Going face: today was International Eradication Poverty day. There is a day for everything, it seems. Earlier this week, I recall hearing that it was international hand washing day. Hand washing day. There is a guy at work who smells like he hasn’t even have a body washing day all week but let us not digress further.

And here, In honour of IEPDay, some thoughts on poverty eradication: 

The most effective weapon against poverty has always been wealth. So to eradicate poverty, make money, or enable the making of money. Buy Ugandan wherever possible, guys. Support local industries and companies and services as much as you can. 

But don’t buy the shit stuff—let the guys who make shit products go out of business. I mean the good stuff that is made in Uganda.

It’s the weekend and I need to skate. Before I go there are two things: One is an apology for a grevious wrong wrought, that isn’t even my fault.

There was a day a couple of weeks ago when I wrote a thesis about development, and urged that we should emulate Icleand if we wish to develop. Well, Iceland is broke. 

As in last week they were looking at the possibility of declaring bankruptcy AS A NATION.

Now I’m off. I have proggie this weekend. 

Kwambox Returns

Kwambox left the Big Brother house on Sunday, taking with her every last iota of interest I had left in the whole show. 

Which should not be taken as an honest criticism of the programme. The fact that I hardly ever even watched it at all renders me soundly unqualified to comment on it. That is, unqualified to comment in anything but a shamelessly deceitful way. Which I shall now proceed to do.

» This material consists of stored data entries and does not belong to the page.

(** * Vectorized MACD backtesting engine (src/backtesting/engine.py)

    A shallow embedding of [BacktestEngine.run_backtest].  Prices and
    indicator values are modelled as rationals [Q] (exact arithmetic in
    place of IEEE doubles); a pandas series that may hold NaN is a
    [list (option Q)], [None] standing for NaN.  Closes are positive by
    the input contract, so the division by a previous close never hits
    the zero divisor, where [Q] and floats would differ.  Dates are the
    "YYYY-MM-DD" strings produced by the fetcher, so
    [pd.to_datetime] followed by [strftime('%Y-%m-%d')] is the identity
    on them. *)

From Stdlib Require Import String QArith Qabs Qminmax Lqa ZArith Lia Bool List.
Import ListNotations.
Open Scope Q_scope.
Open Scope string_scope.
Open Scope list_scope.

(** ** pandas series operations *)

Definition series := list (option Q).

Fixpoint zipw {A B C : Type} (f : A -> B -> C) (xs : list A) (ys : list B)
  : list C :=
  match xs, ys with
  | x :: xs', y :: ys' => f x y :: zipw f xs' ys'
  | _, _ => []
  end.

(** Binary arithmetic on possibly-NaN cells: NaN is absorbing. *)
Definition omap2 (f : Q -> Q -> Q) (a b : option Q) : option Q :=
  match a, b with
  | Some x, Some y => Some (f x y)
  | _, _ => None
  end.

(** [s.shift(1)]: NaN enters at the front, the last cell drops out. *)
Definition shift1 (s : series) : series := firstn (length s) (None :: s).

(** [s.fillna(0)] *)
Definition fillna0 (s : series) : list Q :=
  map (fun o => match o with Some x => x | None => 0 end) s.

(** [s.pct_change()]: [cur / prev - 1], NaN in the first cell. *)
Definition pct_change (c : list Q) : series :=
  match c with
  | [] => []
  | _ :: rest => None :: zipw (fun prev cur => Some (cur / prev - 1)) c rest
  end.

(** [s.diff()]: [cur - prev], NaN in the first cell. *)
Definition diff (s : series) : series :=
  match s with
  | [] => []
  | _ :: rest => None :: zipw (fun prev cur => omap2 Qminus cur prev) s rest
  end.

(** [s.abs()] *)
Definition sabs (s : series) : series := map (option_map Qabs) s.

(** [s1 * s2] and [s1 - s2] on aligned series. *)
Definition smul (s1 s2 : series) : series := zipw (omap2 Qmult) s1 s2.
Definition ssub (s1 s2 : series) : series := zipw (omap2 Qminus) s1 s2.

(** [s * k] for a scalar [k]. *)
Definition sscale (s : series) (k : Q) : series :=
  map (option_map (fun x => x * k)) s.

(** [s.cumprod()] on a NaN-free series. *)
Fixpoint cumprod_from (acc : Q) (l : list Q) : list Q :=
  match l with
  | [] => []
  | x :: xs => (acc * x) :: cumprod_from (acc * x) xs
  end.

Definition cumprod (l : list Q) : list Q := cumprod_from 1 l.

(** [s.expanding(min_periods=1).max()] on a NaN-free series. *)
Fixpoint cummax_from (acc : Q) (l : list Q) : list Q :=
  match l with
  | [] => []
  | x :: xs => Qmax acc x :: cummax_from (Qmax acc x) xs
  end.

Definition cummax (l : list Q) : list Q :=
  match l with
  | [] => []
  | x :: xs => x :: cummax_from x xs
  end.

(** [s.min()] on a non-empty NaN-free series. *)
Definition smin (l : list Q) : Q :=
  match l with
  | [] => 0
  | x :: xs => fold_left Qmin xs x
  end.

(** Boolean masks used by [len(df[cond])]: a NaN cell compares false
    under [>] and true under [!=]. *)
Definition gt0 (o : option Q) : bool :=
  match o with Some x => negb (Qle_bool x 0) | None => false end.

Definition ne0 (o : option Q) : bool :=
  match o with Some x => negb (Qeq_bool x 0) | None => true end.

Definition count {A : Type} (p : A -> bool) (l : list A) : nat :=
  length (filter p l).

(** ** Data model (contracts.schema) *)

Module StockData.
Record t := mk {
  dates : list string;
  closes : list Q;
  macd : list Q;
  macd_signal : list Q;
  volumes : list Z
}.
End StockData.

Module StrategyConfig.
Record t := mk {
  strategy_name : string;
  initial_capital : Q;
  commission : Q;
  trade_on_close : bool;
  position_type : string
}.
End StrategyConfig.

Module TradeRecord.
Record t := mk {
  entry_date : string;
  exit_date : string;
  entry_price : Q;
  exit_price : Q;
  profit_loss : Q;
  profit_loss_pct : Q;
  duration_days : Z;
  trade_type : string
}.
End TradeRecord.

Module BacktestMetrics.
Record t := mk {
  config : StrategyConfig.t;
  initial_capital : Q;
  final_equity : Q;
  total_trades : nat;
  win_rate : Q;
  max_drawdown : Q;
  total_return : Q;
  market_total_return : Q;
  market_max_drawdown : Q;
  equity_curve : list Q;
  market_equity : list Q;
  drawdown_curve : list Q;
  returns : list Q;
  dates : list string;
  volumes : list Z;
  trades : list TradeRecord.t;
  prices : list Q;
  buy_signals : list nat;
  sell_signals : list nat;
  data_points : nat;
  date_range : string
}.
End BacktestMetrics.

(** The exceptions [run_backtest] can raise on its input: pandas'
    [ValueError] when the columns and the date index differ in length,
    Python's [IndexError] from [equity_curve[-1]] on an empty list,
    [OverflowError] from a float power whose result is too large, and
    [TypeError] from [float()] applied to a complex number. *)
Inductive exn := ValueError | IndexError | OverflowError | TypeError.

Inductive result (A : Type) := Ok (a : A) | Err (e : exn).
Arguments Ok {A} a.
Arguments Err {A} e.

(** ** Signal-to-position translator (engine.py, lines 25-40) *)

Module Frame.
Record t := mk {
  Close : list Q;
  MACD : list Q;
  Signal : list Q;
  Target : list Z;
  Position : series;
  Returns : series;
  Strategy_Returns : series;
  Position_Change : series;
  Commission_Cost : series
}.
End Frame.

(** [np.where(df['MACD'] > df['Signal'], 1, 0)] *)
Definition where_gt (a b : list Q) : list Z :=
  zipw (fun m s => if Qle_bool m s then 0%Z else 1%Z) a b.

(** The columns [Target] .. [Strategy_Returns] of [df]. *)
Definition signals (commission : Q) (close macd signal : list Q) : Frame.t :=
  let target := where_gt macd signal in
  let position :=
    map Some (fillna0 (shift1 (map (fun z => Some (inject_Z z)) target))) in
  let rets := pct_change close in
  let strategy_returns := smul position rets in
  let position_change := sabs (diff position) in
  let commission_cost := sscale position_change commission in
  let strategy_returns' := ssub strategy_returns commission_cost in
  Frame.mk close macd signal target position rets strategy_returns'
    position_change commission_cost.
Lemma key_not_found refs :
  find_in (objs w) m refs = Ok None → Some (toLowerCase m) ∉ mood_keys w refs.
Proof.
  intros Hnone Hin. apply find_in_None in Hnone.
  unfold mood_keys in Hin. apply list_elem_of_fmap in Hin as (l0 & Hkey & Hl0).
  rewrite Forall_forall in Hnone. destruct (Hnone _ Hl0) as (p0 & Hp0 & Hne).
  rewrite Hp0 in Hkey. simpl in Hkey. congruence.
Qed.

(** The store invariant: no second playlist for a mood that differs only
    in case. *)
Lemma appended_unique : wf w → unique_moods w → unique_moods w'.
Proof.
  intros Hwf Huniq r' refs' Hrefs'.
  destruct (find w (playlists_of w a) m) as [l0|] eqn:Hfind.
  - destruct (app_found _ _ _ _ _ _ Happ _ Hfind) as [_ Harr].
    rewrite Harr in Hrefs'.
    rewrite (appended_keys _ (wf_elements _ _ _ Hwf Hrefs')).
    exact (Huniq _ _ Hrefs').
  - destruct (app_created _ _ _ _ _ _ Happ Hfind) as [Hnew Harr].
    destruct (wf_playlists_of a w Hwf) as [refs Hrefs].
    rewrite Harr, Hrefs in Hrefs'. simpl in Hrefs'.
    destruct (decide (playlists_of w a = r')) as [<-|Hne].
    + rewrite lookup_insert_eq in Hrefs'. injection Hrefs' as <-.
      unfold mood_keys. rewrite fmap_app. fold (mood_keys w' refs).
      rewrite (appended_keys _ (wf_elements _ _ _ Hwf Hrefs)).
      simpl. rewrite (app_obj _ _ _ _ _ _ Happ). simpl.
      unfold stored. rewrite Hfind. simpl.
      apply NoDup_app. split_and!.
      * exact (Huniq _ _ Hrefs).
      * intros k Hk Hk'. apply list_elem_of_singleton in Hk' as ->.
        exact (key_not_found _ (find_None _ _ _ _ Hwf Hrefs Hfind) Hk).
      * apply NoDup_singleton.
    + rewrite lookup_insert_ne in Hrefs' by done.
      rewrite (appended_keys _ (wf_elements _ _ _ Hwf Hrefs')).
      exact (Huniq _ _ Hrefs').
Qed.

End Appended.

(** Pushing no songs leaves the world as it is. *)
Lemma push_no_songs l p w :
  objs w !! l = Some p →
  set_objs <[l := {| mood := mood p; songs := songs p ++ [] |}]> w = w.
Proof.
  intros Hl. rewrite app_nil_r. destruct p as [pm ps]. simpl.
  unfold set_objs. rewrite (insert_id _ _ _ Hl). by destruct w.
Qed.

(** [getOrCreatePlaylist] on its own is the case of an empty push. *)
Lemma getOrCreatePlaylist_run a m w :
  wf w →
  ∃ l w', getOrCreatePlaylist (Some a) m w = (Ok l, w') ∧ appended a m [] w l w'.
Proof.
  intros Hwf. destruct (append_run a m [] tt w Hwf) as (l & w' & Hrun & Happ).
  exists l, w'. split; [|done].
  destruct (find w (playlists_of w a) m) as [l0|] eqn:Hfind.
  - destruct (app_found _ _ _ _ _ _ Happ _ Hfind) as [-> _].
    destruct (find_Some _ _ _ _ Hfind) as (_ & p & _ & _ & _ & Hp & _).
    assert (objs (bound a w) !! l = Some p) as Hp' by by rewrite objs_bound.
    rewrite (bind_ok _ _ _ _ _ (getOrCreatePlaylist_found _ _ _ _ Hwf Hfind)) in Hrun.
    rewrite (bind_ok _ _ _ _ _ (push_songs_run _ _ [] _ Hp')) in Hrun.
    rewrite (push_no_songs _ _ _ Hp') in Hrun. injection Hrun as <-.
    by apply getOrCreatePlaylist_found.
  - assert (objs (created a m w) !! fresh (dom (objs w))
            = Some {| mood := m; songs := [] |}) as Hp'
      by (rewrite objs_created; apply lookup_insert_eq).
    rewrite (bind_ok _ _ _ _ _ (getOrCreatePlaylist_new _ _ _ Hwf Hfind)) in Hrun.
    rewrite (bind_ok _ _ _ _ _ (push_songs_run _ _ [] _ Hp')) in Hrun.
    rewrite (push_no_songs _ _ _ Hp') in Hrun. injection Hrun as <-.
    pose proof (app_find _ _ _ _ _ _ Happ m eq_refl) as Hl.
    rewrite (find_created _ _ _ _ Hwf Hfind eq_refl) in Hl. injection Hl as <-.
    by apply getOrCreatePlaylist_new.
Qed.

(** *** The reading tools *)

Lemma stored_Some w r m p :
  stored w r m = Some p → ∃ l, find w r m = Some l ∧ objs w !! l = Some p.
Proof.
  unfold stored. destruct (find w r m) as [l|]; [|done]. simpl. by exists l.
Qed.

Sheila Kwamboka became the most recent Big Brother evictee this Sunday, but the feisty Kenyan refused to leave quietly and achieved what University of Johannesburg statisticians believe could quite possibly be the fastest single-backhanded castration in history when Thami stupidly began to giggle after her name was announced.

Asked whether he will disrupt the show now that Thami’s balls are gone, Big Brother producers replied that they saw no reason to interrupt the proceedings. Thami wasn’t using his testicles that much anyway and if the time ever came when he had urgent need for a pair, Mimi would be more than happy to lend him hers.

Kwambox is out of the house now, but inside there is thick sense of fear. As she was dragged out of the door, kick and screaming in the hands of the burly BBA security men, she promised fiery and certain and painful retributions and the housemates do not know when or how they will arrive, but are certain that they are coming soon.

Tawana is particularly frightened. A special set of branded Big Brother Adult Diapers had to be issued to contain leakage since it became obvious that she was going to piss herself every time she heard a sudden noise and nothing could be done to stop it.

Morris has described his feelings as “mystical” and said he felt “enigmatic” before adding, “It has decalcified my magnanimity and bedecked my consternation likewise.”

University of Johanesburg statisticians were asked to translate, but they are still too busy trying to decode his speeches from three weeks ago.

Finally, TK vanished the night before last. There were scratch marks on the wall of the BBA house and rumours of a sighting at the Kenya Airways terminal at the airport, which have prompted a slew of brochures from Anti-Stalking bodyguard firms to fly to Sheila’s hotel.